Protesters "Defend the Eastern Slopes" with Kananaskis Logging Blockage
Rocky Mountain Outlook
Jessica Lee
KANANASKIS – Protesters opposing a logging project in Kananaskis Country have built a 10-foot blockade to keep forestry crews from entering the area and say they will form a human wall if authorities move in to dismantle it.
Around 20 people erected the wall on October 25th in response to B.C. lumber company West Fraser’s plans to rebuild a bridge over the Highwood River. A bridge was removed last year amid public outcry of logging operations set to go ahead near the river’s headwaters, which environmentalists say threaten critical fish habitat and water quality.

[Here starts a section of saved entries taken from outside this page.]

(** One connection, which the stored profiles say is read-only. *)
Definition server (read_only : bool) : ServerState InMemoryPendingExecutionStore :=
  mkServerState "agent" rt0 [mkProfile _ "db" (Some true) false] false (Some {["db" := read_only]}).

(** A tool that counts how often it ran. *)
Definition counting : Handler (St := InMemoryPendingExecutionStore) (X := nat) :=
  fun s => ((s.1, (s.2.1, S s.2.2)), Ok (mkToolResult [CbText "done"] None, mkAuditDetails None)).

Lemma rt0_queue_ok : queue_ok (plain_world, rt0).
Proof. split; [done|]. apply NoDup_nil_2. Qed.

End ServerExample.

Lemma tool_effects_are_mediated_witness :
  exists x' (r : result CallToolResult ToolFailure),
    (x' = 0%nat /\ is_ok r = false) \/
    passed_governance (ServerExample.server false) None "select_data" (Some "db") Read plain_world.
Proof.
  destruct (authorize_and_execute_audited None "select_data" (Some "db") Read
    ServerExample.counting (plain_world, (ServerExample.server false, 0%nat)))
    as [[w' [ss' x']] r] eqn:Hr.
  exists x', r.
  exact (tool_effects_are_mediated None "select_data" (Some "db") Read ServerExample.counting
    plain_world (ServerExample.server false) 0%nat w' ss' x' r Hr ServerExample.rt0_queue_ok).
Defined.

Lemma read_only_connections_are_protected_witness :
  exists x' (r : result CallToolResult ToolFailure), x' = 0%nat /\ is_ok r = false.
Proof.
  destruct (authorize_and_execute_audited None "update_records" (Some "db") Write
    ServerExample.counting (plain_world, (ServerExample.server true, 0%nat)))
    as [[w' [ss' x']] r] eqn:Hr.
  exists x', r.
  apply (read_only_connections_are_protected None "update_records" "db" Write
    ServerExample.counting plain_world (ServerExample.server true) 0%nat w' ss' x' r Hr
    ServerExample.rt0_queue_ok).
  - exists "db". split; [reflexivity|]. left. exists {["db" := true]}. split; [reflexivity|].
    left. reflexivity.
  - unfold class_le. simpl. lia.
Defined.

Lemma executed_call_leaves_two_linked_rows_witness :
  exists (ss' : ServerState InMemoryPendingExecutionStore) res n1 row1 n2 row2 cid ts o,
    server_rows ss' = server_rows (ServerExample.server false) ++ [(n1, row1); (n2, row2)] /\
    allowed o = true /\ correlation_id o = Some cid /\
    authorization_row (server_request (ServerExample.server false) "select_data" (Some "db") Read
      plain_world cid) ts o row1 /\
    execution_row "select_data" (default EmptyString (Some "db")) (result_outcome (Ok res))
      (ss_client_id (ServerExample.server false)) cid row2.
Proof.
  destruct (authorize_and_execute_audited None "select_data" (Some "db") Read
    ServerExample.counting (plain_world, (ServerExample.server false, 0%nat)))
    as [[w' [ss' x']] r] eqn:Hr.
  assert (is_ok (authorize_and_execute_audited None "select_data" (Some "db") Read
    ServerExample.counting (plain_world, (ServerExample.server false, 0%nat))).2 = true) as Hok
    by (vm_compute; reflexivity).
  rewrite Hr in Hok. cbn [snd] in Hok. destruct r as [res|]; [|discriminate Hok].
  exists ss', res.
  apply (executed_call_leaves_two_linked_rows None "select_data" (Some "db") Read
    ServerExample.counting plain_world (ServerExample.server false) 0%nat w' ss' x' res Hr).
  - reflexivity.
  - intros s s2 hr Hh. injection Hh as <- _. reflexivity.
Defined.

“The blockade is a symbol of defense. It’s a big, imposing log wall with spiky wooden tops,” said Colin Smith, a protester. “It very much gives the message of ‘keep out,’ but the sign on the front of it says ‘defend the eastern slopes.’”

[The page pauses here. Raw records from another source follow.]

Lemma follow_explores k fuel st st' v w :
  (forall st w, tinv k st -> w ∈ allowed -> indices st !! w = None -> (unmet st <= fuel)%nat ->
     exists st', strongconnect children allowed fuel st w = Some st' /\ connected k st st' w) ->
  exploring k st st' v -> (unmet st' <= fuel)%nat ->
  exists st'', follow allowed (strongconnect children allowed fuel) v (Some st') w = Some st'' /\
    exploring k st st'' v /\ (unmet st'' <= unmet st')%nat.
Proof.
  intros IH He Hf. unfold follow. simpl. case_bool_decide as Hw; simpl; [|by exists st'].
  assert (forall a b, indices a ⊆ indices b -> (unmet b <= unmet a)%nat) as Hmono.
  { intros a b Hab. unfold unmet. apply subseteq_size. apply subseteq_dom in Hab. set_solver. }
  pose proof He as (Hi & Hsub & ext & Hst). destruct (indices st' !! w) as [i|] eqn:Hix.
  - case_bool_decide as Hon; [|by exists st'].
    destruct (exploring_lower k st st' v i He) as (st'' & Hl & He').
    { eapply (t_stack k st' Hi w); [|done]. by apply (t_on k st' Hi). }
    exists st''. split_and!; [done..|]. apply Hmono. unfold lower in Hl.
    apply bind_Some in Hl as (? & _ & [= <-]). done.
  - destruct (IH st' w Hi Hw Hix Hf) as (st1 & Hr & Hi1 & Hsub1 & Hw1 & Hstk).
    rewrite Hr. simpl. destruct (t_low k st1 Hi1 w _ Hw1) as (_ & l & Hlow & _ & Hkl).
    rewrite Hlow. simpl.
    assert (exploring k st st1 v) as He1.
    { split_and!; [done|by trans (indices st')|].
      destruct Hstk as [Hstk|(e & ? & Hstk & _)]; rewrite Hstk, Hst; [by exists ext|].
      exists (e ++ w :: ext). by rewrite <- app_assoc. }
    destruct (exploring_lower k st st1 v l He1) as (st'' & Hl & He').
    { apply Hkl, (t_start k st' Hi). }
    exists st''. split_and!; [done..|]. unfold lower in Hl. apply bind_Some in Hl as (? & _ & [= <-]).
    by apply Hmono.
Qed.

Lemma strongconnect_returns k : forall fuel st v,
  tinv k st -> v ∈ allowed -> indices st !! v = None -> (unmet st <= fuel)%nat ->
  exists st', strongconnect children allowed fuel st v = Some st' /\ connected k st st' v.
Proof.
  induction fuel as [|fuel IH]; intros st v Hi Hv Hn Hf.
  { exfalso. pose proof (enter_unmet k st v Hi Hv Hn). lia. }
  simpl. destruct (children_of_allowed v Hv) as [cs ->]. simpl.
  pose proof (enter_unmet k st v Hi Hv Hn) as Hlt.
  assert (forall cs st', exploring k st st' v -> (unmet st' <= fuel)%nat ->
    exists st'', foldl (follow allowed (strongconnect children allowed fuel) v) (Some st') cs = Some st'' /\
      exploring k st st'' v) as Hloop.
  { clear cs. induction cs as [|w cs IHc]; intros st' He Hf'; simpl; [by exists st'|].
    destruct (follow_explores k fuel st st' v w IH He Hf') as (st1 & Hs1 & He1 & Hle).
    unfold follow in Hs1 at 1. simpl in Hs1. rewrite Hs1. apply IHc; [done|lia]. }
  destruct (Hloop cs (enter st v)) as (st' & -> & Hi' & Hsub & ext & Hst); [|lia|].
  { split_and!; [by apply enter_inv|done|by exists []]. }
  simpl. destruct (leave_inv k st' v ext (stack st) Hi' Hst)
    as (st'' & idx & low & Hlv & Hi'' & Hd & Hidx & Hlow & Hor).
  assert (idx = index_counter st) as ->.
  { pose proof (lookup_weaken _ _ v (index_counter st) (lookup_insert_eq _ _ _) Hsub). congruence. }
  exists st''. split; [done|]. unfold connected. rewrite Hd. split_and!; [done| |done|].
  - trans (indices (enter st v)); [|done]. by apply insert_subseteq.
  - destruct Hor as [Hrest|[Hsame Hne]]; [by left|right]. exists ext, low.
    rewrite Hsame. split_and!; [done| |done].
    unfold leave in Hlv. rewrite Hlow, Hidx in Hlv. simpl in Hlv.
    rewrite (proj2 (Nat.eqb_neq _ _) Hne) in Hlv. injection Hlv as <-. done.
Qed.

End Tarjan.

That is the overarching message, he says.
“It’s a strong statement of drawing the line, defending the water and defending this wilderness that is so important to millions of Albertans.”
West Fraser plans to log approximately 1,000 hectares of forest in the Upper Highwood watershed of Kananaskis, a region that includes critical headwaters of the Highwood River and its tributaries such as Loomis Creek.
Conservation groups, including the Canadian Parks and Wilderness Society, say these waterways provide spawning and rearing habitat for federally and provincially threatened bull trout and westslope cutthroat trout listed under the Species at Risk Act.
Under the act, any activity that could harm a threatened fish species or its habitat requires oversight by the Department of Fisheries and Oceans Canada (DFO).